A recent paper in Cross-Cultural Research by Nigel Barber buttresses this suggestion by showing that, among 137 countries, there’s a strong negative correlation between measures of “material security” and religiosity: those countries that are most religious are also those in which individuals are less secure, with security measured in several ways. These correlations were predicted in advance by Barber. (He is a biopsychologist who appears to be an independent scholar: his given address is a private one in Birmingham, Alabama).
Barber’s hypothesis, called the “uncertainty hypothesis,” is that “supernatural belief may be one way of controlling the uncertainty of our lives.” His prediction is “if religion helps people to cope with uncertainty, then more secure modern environments having greater existential security would engender less religious belief.” His more explicit predictions were these:
I predicted that atheism would increase with economic development as people acquired a better capacity to withstand the hostile forces of nature through improved scientific knowledge, technological development, greater affluence, food security, and increased rule of law including the stronger centralized government characteristic of developed countries. Development was assessed in terms of the proportion of the labor force employed in agriculture (a negative index given that developed nations have fewer agricultural workers). It was also predicted that nonbelief would increase with the proportion of the population enrolled in third-level education both because this is an index of economic development and because it is a vector for natural science ideas that may challenge religious claims. As people acquired greater economic security, I predicted that disbelief in God would increase (Norris & Inglehart, 2004). Economic insecurity is exacerbated by unequal distribution of income (Gini coefficient) because more of the resources are concentrated in the hands of an economic elite creating poverty and deprivation at the bottom of the social hierarchy. Conversely, societies having a welfare state aim to help the poor by redistribution of resources. The welfare state requires heavier personal taxation and was measured indirectly in terms of taxation as a proportion of GDP.

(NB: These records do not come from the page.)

Lemma mul_minus_one (x : number) :
  valid_binary prec emax x = true -> mul x (of_Z (-1) false) = SFopp x.
Proof.
  rewrite minus_one_eq.
  destruct x as [s|s| |s m e]; intros Hv.
  - destruct s; reflexivity.
  - destruct s; reflexivity.
  - reflexivity.
  - simpl in Hv. unfold bounded, canonical_mantissa in Hv.
    apply andb_true_iff in Hv. destruct Hv as [Hc Hb].
    apply Z.eqb_eq in Hc. apply Z.leb_le in Hb.
    unfold mul, SFmul. rewrite Pos.mul_comm.
    change (4503599627370496 * m)%positive with (Nat.iter 52 xO m).
    unfold binary_round_aux, shr_fexp, Zdigits2.
    rewrite (digits2_shift 52 m).
    replace (Zpos (digits2_pos m) + Z.of_nat 52 + (e + -52))%Z
      with (Zpos (digits2_pos m) + e)%Z by lia.
    rewrite Hc.
    replace (e - (e + -52))%Z with 52%Z by lia.
    unfold shr at 1. rewrite iter_pos_nat.
    change (Pos.to_nat 52) with 52%nat.
    unfold shr_record_of_loc. rewrite (iter_shr_shift 52 m).
    cbn [shr_m loc_of_shr_record round_nearest_even].
    replace (e + -52 + 52)%Z with e by lia.
    unfold Zdigits2. rewrite Hc, Z.sub_diag. cbn [shr shr_m].
    apply Z.leb_le in Hb. rewrite Hb. now destruct s.
Qed.

Lemma parseNmeaCoord_short (coord dir : string) :
  String.length coord < 4 -> parseNmeaCoord coord dir = None.
Proof.
  intros Hlen. unfold parseNmeaCoord. apply Nat.ltb_lt in Hlen.
  now rewrite Hlen, orb_true_r.
Qed.

Lemma parseNmeaCoord_digits (k : nat) (deg mins frac dir : string) :
  k = (if String.eqb dir "N" || String.eqb dir "S" then 2 else 3) ->
  String.length deg = k -> 2 <= k ->
  all_digits deg = true -> all_digits mins = true -> mins <> "" ->
  all_digits frac = true ->
  parseNmeaCoord (deg ++ mins ++ "." ++ frac) dir
  = Some (if String.eqb dir "S" || String.eqb dir "W"
          then mul (degrees_plus_minutes deg mins frac) (of_Z (-1) false)
          else degrees_plus_minutes deg mins frac).
Proof.
  intros Hk Hlen Hk2 Hd Hm Hne Hf.
  assert (Hdne : deg <> "") by (intros ->; simpl in Hlen; lia).
  unfold parseNmeaCoord.
  assert (Hlong : String.eqb (deg ++ mins ++ "." ++ frac) "" = false).
  { destruct deg; [now contradiction Hdne | reflexivity]. }
  assert (Hfour : Nat.ltb (String.length (deg ++ mins ++ "." ++ frac)) 4 = false).
  { apply Nat.ltb_ge. rewrite !length_app.
    destruct mins; [now contradiction Hne|]. simpl. lia. }
  rewrite Hlong, Hfour. simpl orb at 1. rewrite <- Hk, <- Hlen.
  rewrite slice_to_app, slice_from_app.
  rewrite (parseInt_digits deg Hd Hdne), (parseFloat_decimal mins frac Hm Hf Hne).
  reflexivity.
Qed.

Disbelief in God was also predicted to increase as health security rose. Health security was assessed in terms of the load of infectious diseases and pathogens.
Barber collected data on these issues from 137 countries. The index of religiosity was taken from Zuckerman (2007), as “the proportion of people reporting that they did not believe in God.” There is a possibility of error here since the question was not asked in the same way in every country.
The variable tested for their correlation with religiosity were these:
- Whether or not the nation was or is Communist (i.e., whether or not there were official strictures against religion)
- Whether or not the country was Islamic (apostasy and sometimes atheism are criminalized under Sharia law)
- Degree of economic development, quantified as proportion of labor force engaged in agriculture (the lower the proportion, the more developed the society)
- The proportion of young people enrolled in third-level education (i.e., university education)
- Economic security quantified as the Gini coefficient, a measure of income equality that varies between 0 (complete equality) and 1 (maximal inequality)
- Level of personal taxation, which is taken as the degree to which a nation is a “welfare state,” i.e., creates more security for its citizens
- Health security, measured as the prevalence of 22 pathogens
As Barber predicted, each of these variables showed a statistically significant relationship with religiosity in the expected ways: religiosity was higher in Muslim countries and lower in Communist ones, negatively associated with the proportion of agriculturalists, health security, and income inequality, and positively associated with third-level education and taxation. Below is the table of correlations of the varables with religious disbelief. The table also shows the correlations among the various indices of “security” (asterisks show significant correlations). A regression analysis of each variable on disbelief (not shown here, but in the paper) also revealed a significant association in the same direction for every variable.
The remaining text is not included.